> [AIM OF THE TASK] Each entry must be returned exactly. None may be omitted.
◆ ◆ ◆ ◆ ◆
(** * Persistent AI memory: stores, duplicate detection, telemetry, dispatcher

    A shallow embedding of the domain stores of [ai_memory_core.py] (both the
    [ai-memory-llm-integration] and the [llama-ai-memory] copies) and of the
    request dispatcher of [mcp_server.py], with the properties the
    specification states about them.

    Conventions of the embedding:
    - a coroutine is a function from the store's state to the new state and
      either a returned value or a raised exception;
    - [uuid.uuid4()], [datetime.now()] and SQLite's [datetime('now', ...)]
      are inputs of the operation that reads them;
    - an SQL statement is the syntax tree of the statement text, run by a
      small interpreter of the SQLite fragment the program uses;
    - a Python [int] is an unbounded integer, an SQLite INTEGER a signed
      64-bit one: binding an [int] outside that range raises. *)

From Stdlib Require Import ZArith QArith String List Sorted Lia.
From stdpp Require Import gmap strings list sorting pretty.

Local Open Scope Z_scope.
Set Warnings "-register-all".

(** ** Python values and exceptions *)

Module Py.

(** The JSON-like values that travel through requests and results.  A
    finite float is the rational it denotes; a dict keeps its items in
    insertion order. *)
Inductive value : Type :=
| VNone
| VBool (b : bool)
| VInt (z : Z)
| VFloat (q : Q)
| VStr (s : string)
| VList (l : list value)
| VDict (d : list (string * value)).

(** [bool(v)]. *)
Definition truthy (v : value) : bool :=
  match v with
  | VNone => false
  | VBool b => b
  | VInt z => negb (z =? 0)
  | VFloat q => negb (Qnum q =? 0)
  | VStr s => negb (String.eqb s "")
  | VList l => match l with [] => false | _ => true end
  | VDict d => match d with [] => false | _ => true end
  end.

(** [a or b], for two values already evaluated. *)
Definition or_ (a b : value) : value := if truthy a then a else b.

(** An instance of a subclass of [Exception]; [str(e)] is [exc_message].
    The exceptions outside [Exception] come with the dispatcher, in
    [Escaping]. *)
Record exception : Type := Exc { exc_class : string; exc_message : string }.

Inductive result (A : Type) : Type :=
| Ok (a : A)
| Raise (e : exception).
Arguments Ok {A} a.
Arguments Raise {A} e.

(** [d.get(key, default)] on the items of a dict. *)
Fixpoint items_get (d : list (string * value)) (key : string) (default : value) : value :=
  match d with
  | [] => default
  | (k, v) :: d' => if String.eqb k key then v else items_get d' key default
  end.

Definition type_name (v : value) : string :=
  match v with
  | VNone => "NoneType"
  | VBool _ => "bool"
  | VInt _ => "int"
  | VFloat _ => "float"
  | VStr _ => "str"
  | VList _ => "list"
  | VDict _ => "dict"
  end.

(** [v.get(key, default)]: only a dict has the method. *)
Definition get (v : value) (key : string) (default : value) : result value :=
  match v with
  | VDict d => Ok (items_get d key default)
  | _ => Raise (Exc "AttributeError"
                  ("'" +:+ type_name v +:+ "' object has no attribute 'get'"))
  end.

(** The numbers [execution_time_ms] ranges over. *)
Inductive number : Type :=
| NInt (z : Z)
| NFloat (q : Q).

Definition number_truthy (n : number) : bool :=
  match n with
  | NInt z => negb (z =? 0)
  | NFloat q => negb (Qnum q =? 0)
  end.

(** [int(n)]: truncation towards zero. *)
Definition int_of_number (n : number) : Z :=
  match n with
  | NInt z => z
  | NFloat q => Z.quot (Qnum q) (Zpos (Qden q))
  end.

Definition of_option_string (o : option string) : value :=
  match o with
  | Some s => VStr s
  | None => VNone
  end.

(** Truth value of an [Optional[str]] argument. *)
Definition str_truthy (o : option string) : bool :=
  match o with
  | Some s => negb (String.eqb s "")
  | None => false
  end.

End Py.

Export Py.

(** ** State and exception monad of the coroutines *)

Definition M (S A : Type) : Type := S -> S * result A.

Definition ret {S A : Type} (a : A) : M S A := fun s => (s, Ok a).

Definition raise {S A : Type} (e : exception) : M S A := fun s => (s, Raise e).

Definition bind {S A B : Type} (c : M S A) (k : A -> M S B) : M S B :=
  fun s =>
    match c s with
    | (s', Ok a) => k a s'
    | (s', Raise e) => (s', Raise e)
    end.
◆ ◆ ◆ ◆ ◆
> [TASK OUTPUT]
(** * Persistent AI memory: stores, duplicate detection, telemetry, dispatcher

    A shallow embedding of the domain stores of [ai_memory_core.py] (both the
    [ai-memory-llm-integration] and the [llama-ai-memory] copies) and of the
    request dispatcher of [mcp_server.py], with the properties the
    specification states about them.

    Conventions of the embedding:
    - a coroutine is a function from the store's state to the new state and
      either a returned value or a raised exception;
    - [uuid.uuid4()], [datetime.now()] and SQLite's [datetime('now', ...)]
      are inputs of the operation that reads them;
    - an SQL statement is the syntax tree of the statement text, run by a
      small interpreter of the SQLite fragment the program uses;
    - a Python [int] is an unbounded integer, an SQLite INTEGER a signed
      64-bit one: binding an [int] outside that range raises. *)

From Stdlib Require Import ZArith QArith String List Sorted Lia.
From stdpp Require Import gmap strings list sorting pretty.

Local Open Scope Z_scope.
Set Warnings "-register-all".

(** ** Python values and exceptions *)

Module Py.

(** The JSON-like values that travel through requests and results.  A
    finite float is the rational it denotes; a dict keeps its items in
    insertion order. *)
Inductive value : Type :=
| VNone
| VBool (b : bool)
| VInt (z : Z)
| VFloat (q : Q)
| VStr (s : string)
| VList (l : list value)
| VDict (d : list (string * value)).

(** [bool(v)]. *)
Definition truthy (v : value) : bool :=
  match v with
  | VNone => false
  | VBool b => b
  | VInt z => negb (z =? 0)
  | VFloat q => negb (Qnum q =? 0)
  | VStr s => negb (String.eqb s "")
  | VList l => match l with [] => false | _ => true end
  | VDict d => match d with [] => false | _ => true end
  end.

(** [a or b], for two values already evaluated. *)
Definition or_ (a b : value) : value := if truthy a then a else b.

(** An instance of a subclass of [Exception]; [str(e)] is [exc_message].
    The exceptions outside [Exception] come with the dispatcher, in
    [Escaping]. *)
Record exception : Type := Exc { exc_class : string; exc_message : string }.

Inductive result (A : Type) : Type :=
| Ok (a : A)
| Raise (e : exception).
Arguments Ok {A} a.
Arguments Raise {A} e.

(** [d.get(key, default)] on the items of a dict. *)
Fixpoint items_get (d : list (string * value)) (key : string) (default : value) : value :=
  match d with
  | [] => default
  | (k, v) :: d' => if String.eqb k key then v else items_get d' key default
  end.

Definition type_name (v : value) : string :=
  match v with
  | VNone => "NoneType"
  | VBool _ => "bool"
  | VInt _ => "int"
  | VFloat _ => "float"
  | VStr _ => "str"
  | VList _ => "list"
  | VDict _ => "dict"
  end.

(** [v.get(key, default)]: only a dict has the method. *)
Definition get (v : value) (key : string) (default : value) : result value :=
  match v with
  | VDict d => Ok (items_get d key default)
  | _ => Raise (Exc "AttributeError"
                  ("'" +:+ type_name v +:+ "' object has no attribute 'get'"))
  end.

(** The numbers [execution_time_ms] ranges over. *)
Inductive number : Type :=
| NInt (z : Z)
| NFloat (q : Q).

Definition number_truthy (n : number) : bool :=
  match n with
  | NInt z => negb (z =? 0)
  | NFloat q => negb (Qnum q =? 0)
  end.

(** [int(n)]: truncation towards zero. *)
Definition int_of_number (n : number) : Z :=
  match n with
  | NInt z => z
  | NFloat q => Z.quot (Qnum q) (Zpos (Qden q))
  end.

Definition of_option_string (o : option string) : value :=
  match o with
  | Some s => VStr s
  | None => VNone
  end.

(** Truth value of an [Optional[str]] argument. *)
Definition str_truthy (o : option string) : bool :=
  match o with
  | Some s => negb (String.eqb s "")
  | None => false
  end.

End Py.

Export Py.

(** ** State and exception monad of the coroutines *)

Definition M (S A : Type) : Type := S -> S * result A.

Definition ret {S A : Type} (a : A) : M S A := fun s => (s, Ok a).

Definition raise {S A : Type} (e : exception) : M S A := fun s => (s, Raise e).

Definition bind {S A B : Type} (c : M S A) (k : A -> M S B) : M S B :=
  fun s =>
    match c s with
    | (s', Ok a) => k a s'
    | (s', Raise e) => (s', Raise e)
    end.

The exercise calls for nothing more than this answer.